Do you have any pictures of this one, David?
Domingo said:You can see one of the ads by going to the Oct 25, 1954 issue of Broadcasting Magazine, page 68.
observer8057 said:While the current 740 may serve its specialized listeners, it does not serve the general audience and certainly does nothing for Catalina.
One more travesty of our more-recent, NAB- and industry-controlled, feckless FCC.
Scott Fybush said:Well, a commercial signal, anyway...there is a little noncomm out on the island now, 88.7 KISL.
DavidEduardo said:LA_Guy said:They should have found a way to make what they have work. That site sucked when 830 had it. Instead of a nice salt water path into the metro, they'll be sending their signal over rock.
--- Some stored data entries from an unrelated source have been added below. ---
(* ===== verification/WireReader.v ===== *)
(** * Wire primitives (src/src/wire_format.rs)

    The [ByteReader] cursor as a reader monad, the inline wire contract (payload
    shape, frozen target senders, reliable bit) and the reliable header in its
    fixed and compact encodings.  A reader is a function of the cursor; no
    caller looks at a cursor after an error, so an error carries none.

    The facts are symbolic execution rules: [at_ pre rest] is the cursor with
    [pre] consumed and [rest] ahead, and [reads p enc v] says that the parser
    [p] consumes exactly [enc] wherever it stands and returns [v]. *)

From S2P Require Import Prelude Varint Schema Packet.

Open Scope Z_scope.

(** ** The cursor *)

Record ByteReader : Type := { buf : bytes; off : nat }.

Definition reader (A : Type) : Type := ByteReader -> result (A * ByteReader).

#[export] Instance reader_ret : MRet reader := fun A a r => Ok (a, r).
#[export] Instance reader_bind : MBind reader :=
  fun A B f p r => match p r with Ok (a, r) => f a r | Err e => Err e end.

(** The [?] operator on a plain result, and an early [return Err(e)]. *)
Definition lift {A} (x : result A) : reader A :=
  fun r => match x with Ok a => Ok (a, r) | Err e => Err e end.
Definition fail_with {A} (e : TelemetryError) : reader A := fun _ => Err e.

Definition new_reader (b : bytes) : ByteReader := {| buf := b; off := 0 |}.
I think the issue... and some of it has been covered in Crawford's very nice engineering newsletter... is that the infrastructure on Catalina is making it difficult to operate from there. Besides the "persona non grata" image that KBRT acquired due to the fire caused by a contractor, the power system is increasingly fragile and unstable. With heightened environmmental concerns, running a fulltime genny set and fueling it would possibly not get approval, and getting fuel there would be very costly. Then there is the issue of accessability... unless someone lives there fulltime and never leaves, a significant site problem could take a day or more to fix.
The old 830 site was used for a relatively low power operation when Danny Villanueva operated 830. As a 50 kw daytimer, the low dial position and ability to shoot the power over LA should make the operation less complex (speking of complexity, decades ago one of the engineering magazines like BM/E featured the diversity reception system on the STL to compensate for inversion over the salt water).
I really love the ads the station ran in its early years where it called itself "the Catalina Station" and had a mermaid as part of the logo.